Si le brouillard à dissiper est dense, cet « hermétisme » communément attribué au poète, Patrick Laupin, s’appuyant sur les fragments posthumes ayant échappé à la destruction voulue par l’auteur du Coup de dés, met à jour le projet mallarméen : « Ces fragments posthumes [...] permettent de comprendre ce que Mallarmé voulu signifier par l’esprit du Livre disant qu’il était écrit en chacun. Il révèlent un Mallarmé entièrement ignoré de l’histoire littéraire qui lui a forgé la réputation détestable d’un ésotérique, d’un illisible ». Dans un premier chapitre éblouissant, il avance à grands pas, résumant ce que fut l’existence et la quête de Mallarmé, « une vie d’homme consacrée à l’écriture », et nous la rendant lisible à travers trois périodes. Les années formatrices (1862-1873), années de création, sont aussi celles où le poète rencontre le néant, dans une expérience où l’écriture côtoie la folie. A cette « crise spirituelle et métaphysique » succèdent des années de transition (1873-1884) pendant lesquelles « il n’écrira quasiment pas de poèmes mais se consacrera à la base philologique de son rêve », celui du Livre. Puis vient « la grande époque » (1884-1898), celle pendant laquelle « il fonde l’esprit d’équilibre et de synthèse d’une écriture corporelle pour redonner voix, souffle et chair à l’illumination native ».

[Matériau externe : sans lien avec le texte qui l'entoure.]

(* ===== verification/PfsBits.v ===== *)
(** * PfsBits: the zones of a bitmap chunk

    Facts about the loops of PfsBitmap on one chunk, stated on zones instead
    of words and bits: zone [z] of a chunk is bit [z mod 32] of word [z / 32].
    [used] is the abstract view of a chunk; [markChunk], [scanWords] and
    [freeOfChunk] are related to it. *)

From stdpp Require Import base numbers list.
From Stdlib Require Import ZArith Lia.
From S2P Require Import Prelude PfsState PfsBitmap.

Open Scope Z_scope.

(** ** Zones *)

Definition used (b : buf) (z : Z) : bool := Z.testbit (get32 b (Z.to_nat (z / 32))) (z mod 32).

Lemma zone_word i k : 0 <= k < 32 -> 0 <= i -> (32 * i + k) / 32 = i /\ (32 * i + k) mod 32 = k.
Proof. intros Hk Hi. Z.div_mod_to_equations. lia. Qed.

Lemma used_word b i k : 0 <= k < 32 -> used b (32 * Z.of_nat i + k) = Z.testbit (get32 b i) k.
Proof.
  intros Hk. unfold used. destruct (zone_word (Z.of_nat i) k Hk ltac:(lia)) as [-> ->].
  by rewrite Nat2Z.id.
Qed.

(** Two chunks with the same zones are the same buffer. *)
Lemma used_ext b b' :
  words_ok b -> words_ok b' -> length b = length b' ->
  (forall z, 0 <= z < 32 * Z.of_nat (length b) -> used b z = used b' z) -> b = b'.
Proof.
  intros Hb Hb' Hl H. apply (nth_ext _ _ 0 0 Hl). intros i Hi.
  change (nth i b 0) with (get32 b i). change (nth i b' 0) with (get32 b' i).
  apply Z.bits_inj'. intros k Hk. destruct (Z.ltb_spec k 32).
  - rewrite <- !used_word by lia. apply H. lia.
  - rewrite !is_u32_high; auto with buf_db.
Qed.
(* ===== verification/PfsDents.v ===== *)
(** * PfsDents: the entries of a directory block

    A 512-byte block of a directory is a sequence of entries whose allocated
    lengths add up to the block ([block]); the entries with a name are its
    contents ([live]).  The fields of an entry and the stores of PfsDir are
    related through the bits of the buffer ([used]), so that a store leaves the
    entries it does not overlap as they were. *)

From stdpp Require Import base numbers list.
From Stdlib Require Import ZArith Lia.
From S2P Require Import Prelude PfsState PfsDir PfsBits.

Open Scope Z_scope.

(** ** Fields and stores as bits of the buffer *)

Lemma used_store32 b i v z : (i < length b)%nat -> 0 <= z ->
  used (set32 i v b) z = if z / 32 =? Z.of_nat i then Z.testbit v (z mod 32) else used b z.
Proof.
  intros Hi Hz. assert (H := Z.mod_pos_bound z 32 ltac:(lia)).
  replace (set32 i v b) with (set32 i (u32 v) b) by (unfold set32; by rewrite u32_idem).
  rewrite used_set32 by (auto using u32_range). unfold u32. by rewrite Z.mod_pow2_bits_low by lia.
Qed.

(** A field of [n] bits at bit [sh] of a word, replaced. *)
Lemma testbit_field w v sh n m k :
  0 <= sh -> 0 <= n -> sh + n <= 32 -> 0 <= k < 32 ->
  m = Z.ones n ->
  Z.testbit (Z.lor (Z.land w (Z.lxor 4294967295 (Z.shiftl m sh))) (Z.shiftl (v mod 2 ^ n) sh)) k =
  if (sh <=? k) && (k <? sh + n) then Z.testbit v (k - sh) else Z.testbit w k.
Proof.
  intros Hs Hn H32 Hk ->. rewrite Z.lor_spec, Z.land_spec, Z.lxor_spec.
  change 4294967295 with (Z.ones 32). rewrite Z.testbit_ones by lia. rewrite !Z.shiftl_spec by lia.
  destruct (Z.leb_spec sh k); cycle 1.
  { rewrite !(Z.testbit_neg_r _ (k - sh)) by lia. replace (k <? 32) with true by zbool.
    replace (0 <=? k) with true by zbool. simpl. by rewrite andb_true_r, orb_false_r. }
  rewrite Z.testbit_ones by lia. destruct (Z.ltb_spec k (sh + n)).
  - rewrite Z.mod_pow2_bits_low by lia. replace ((0 <=? k - sh) && (k - sh <? n)) with true by zbool.
    replace ((0 <=? k) && (k <? 32)) with true by zbool. simpl. by rewrite andb_false_r.
  - rewrite Z.mod_pow2_bits_high by lia. replace ((0 <=? k - sh) && (k - sh <? n)) with false by zbool.
    replace ((0 <=? k) && (k <? 32)) with true by zbool. simpl. by rewrite andb_true_r, orb_false_r.
Qed.

Ltac divmod32 z :=
  let H := fresh in let H' := fresh in
  assert (H := Z.div_mod z 32 ltac:(lia)); assert (H' := Z.mod_pos_bound z 32 ltac:(lia)).

Lemma used_set16 b i h v z : (i < length b)%nat -> h = 0 \/ h = 1 -> 0 <= z ->
  used (set16 i h v b) z =
  if (32 * Z.of_nat i + 16 * h <=? z) && (z <? 32 * Z.of_nat i + 16 * h + 16)
  then Z.testbit v (z - (32 * Z.of_nat i + 16 * h)) else used b z.
Proof.
  intros Hi Hh Hz. unfold set16. rewrite used_store32 by done. divmod32 z.
  destruct (Z.eqb_spec (z / 32) (Z.of_nat i)) as [E|E].
  - unfold u16. rewrite testbit_field by (try reflexivity; lia).
    replace ((16 * h <=? z mod 32) && (z mod 32 <? 16 * h + 16))
      with ((32 * Z.of_nat i + 16 * h <=? z) && (z <? 32 * Z.of_nat i + 16 * h + 16)) by zbool.
    destruct (_ && _); [f_equal; lia|]. unfold used. by rewrite E, Nat2Z.id.
  - replace (_ && _) with false by zbool. done.
Qed.
(* ===== verification/PfsDirProps.v ===== *)
(** * PfsDirProps: correctness of directories and path names of libpfs *)

From stdpp Require Import base numbers list gmap.
From Stdlib Require Import ZArith Lia.
From S2P Require Import Prelude ApaState PfsState PfsCache PfsBits PfsDir PfsDents PfsScenario.

Open Scope Z_scope.
Open Scope c_scope.

(** A file name: 1 to 255 bytes. *)
Definition name_ok (name : list Z) : Prop :=
  (1 <= length name <= 255)%nat /\ Forall (fun c => 0 <= c < 256) name.

(** A 512-byte block at [base] of a chunk, with its entries [l]. *)
Definition dir_block (b : buf) (base : nat) (l : list nat) : Prop :=
  words_ok b /\ length b = 256%nat /\ (base = 0 \/ base = 512)%nat /\ block b base (base + 512) l.

Lemma length_de_path b d n : length (de_path b d n) = n.
Proof. unfold de_path. by rewrite length_map, length_seq. Qed.

(** An entry is wanted by a lookup when it has the name. *)
Lemma wanted_name name b e : wanted 0 name b e = bool_decide ((entry b e).1.1 = name).
Proof.
  unfold wanted, dentryMatch, entry. change (0 =? 0) with true. cbv iota. cbn [fst].
  pose proof (get8_range b (e + 5)) as H. fold (de_pLen b e) in H. fold (plen b e).
  destruct (Z.eqb_spec (Z.of_nat (length name)) (de_pLen b e)) as [E|E]; [done|].
  symmetry. apply bool_decide_eq_false_2. intros <-. rewrite length_de_path in E. unfold plen in E. lia.
Qed.

(** The first name of [l] that is [name]. *)
Definition lookup_name (name : list Z) (l : list (list Z * Z * Z)) : option (list Z * Z * Z) :=
  List.find (fun x => bool_decide (x.1.1 = name)) l.

Lemma lookup_name_app name l1 l2 :
  lookup_name name (l1 ++ l2) =
  match lookup_name name l1 with Some x => Some x | None => lookup_name name l2 end.
Proof. induction l1 as [|x l1 IH]; [done|]. unfold lookup_name in *. simpl. by destruct (bool_decide _). Qed.

Lemma elem_mid {A} (x : A) l1 l2 : x ∈ l1 ++ x :: l2.
Proof. apply elem_of_app. right. constructor. Qed.

(** The first element wanted splits the list. *)
Lemma find_split {A} (f : A -> bool) l x :
  List.find f l = Some x -> exists l1 l2, l = l1 ++ x :: l2 /\ f x = true /\ List.find f l1 = None.
Proof.
  induction l as [|y l IH]; simpl; [done|]. destruct (f y) eqn:E.
  - intros [= <-]. by exists [], l.
  - intros H. destruct (IH H) as (l1 & l2 & -> & Hx & Hn). exists (y :: l1), l2. simpl. by rewrite E.
Qed.

Lemma find_live name b l :
  (1 <= length name)%nat ->
  lookup_name name (live b l) = option_map (entry b) (List.find (wanted 0 name b) l).
Proof.
  intros Hn. induction l as [|e l IH]; [done|]. rewrite live_cons. cbn [List.find]. rewrite wanted_name.
  destruct (Nat.eqb_spec (plen b e) 0) as [Ep|Ep]; simpl; rewrite IH; [|by destruct (bool_decide _)].
  rewrite bool_decide_eq_false_2; [done|]. intros E. simpl in E.
  rewrite Ep in E. simpl in E. subst name. simpl in Hn. lia.
Qed.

Patrick Laupin offre à notre lecture les textes de Mallarmé, ceux-là mêmes qui furent lus, oubliés, détournés et perdus dans le labyrinthe de la représentation, au fil d’un siècle qui préféra souvent la posture à la lecture. Il les frotte à l’obscurité de quelques fragments ignorés, dévoilant « une immense poétique d’écoute et d’appel de la merveille ignorée en tout être ». Il s’attarde sur Igitur, L’Après-midi d’un faune, Les Noces d’Hérodiade, les place sous la lumière de la Correspondance, croisant le poétique et le biographique, montrant comment la vie et l’écriture se nourrissent de l’expérience de la souffrance et du néant. Il approche l’Esprit du Livre, présent dans les fragments et les Divagations : conscience de « l’irréconciliable solitude de l’être », volonté de rendre « aux hommes la force de leurs impulsivités naturelles » et de les ouvrir « à l’art divinatoire de la lecture et à une conscience critique d’une force écrite du monde ». Le projet de Mallarmé apparaît ainsi comme une reconstruction, une « recréation de soi », comme « l’expérience de reconquête de l’unité primitivement perçue de sa vie et de son langage », expérience qu’il nommera « Folie utile » ou encore « Crime de Poésie ».
Après nous avoir prévenu, « il n’est pas aisé de suivre le passage emprunté par Mallarmé », Patrick Laupin nous y entraîne à sa suite ou plutôt montre la voie ouverte par les fragments qui « engagent un dialogue de destinée avec tout lecteur qui veut bien faire une partie du chemin », car en chaque être est un secret, un livre écrit d’une autre langue. Cette poétique, qui est aussi une ontologie, est le mouvement de l’écriture et de son affirmation, le mouvement de la relation, traversée des mots et des corps des humains. Elle passe à travers l’écriture de Patrick Laupin, d’une grande densité, exigeante et belle, qui développe son approche de Mallarmé comme l’un des éléments d’une poétique générale d’une extrême ambition, tournée vers le travail de la pensée et cependant, toujours, au plus près de l’humain. Il ne tient qu’à nous d’y percevoir le flamboiement secret de la rumeur libre, d’y entendre le souffle d’un silence sans origine, le bruissement de la langue au bord du monde, là où le sens ne préexiste pas à la beauté, là où les mots nous touchent et nous emportent vers autre chose.
Ce texte a été publié en avril 2004 dans "Livre et lire, le mensuel du livre en Rhône-Alpes" (édité par l’ARALD).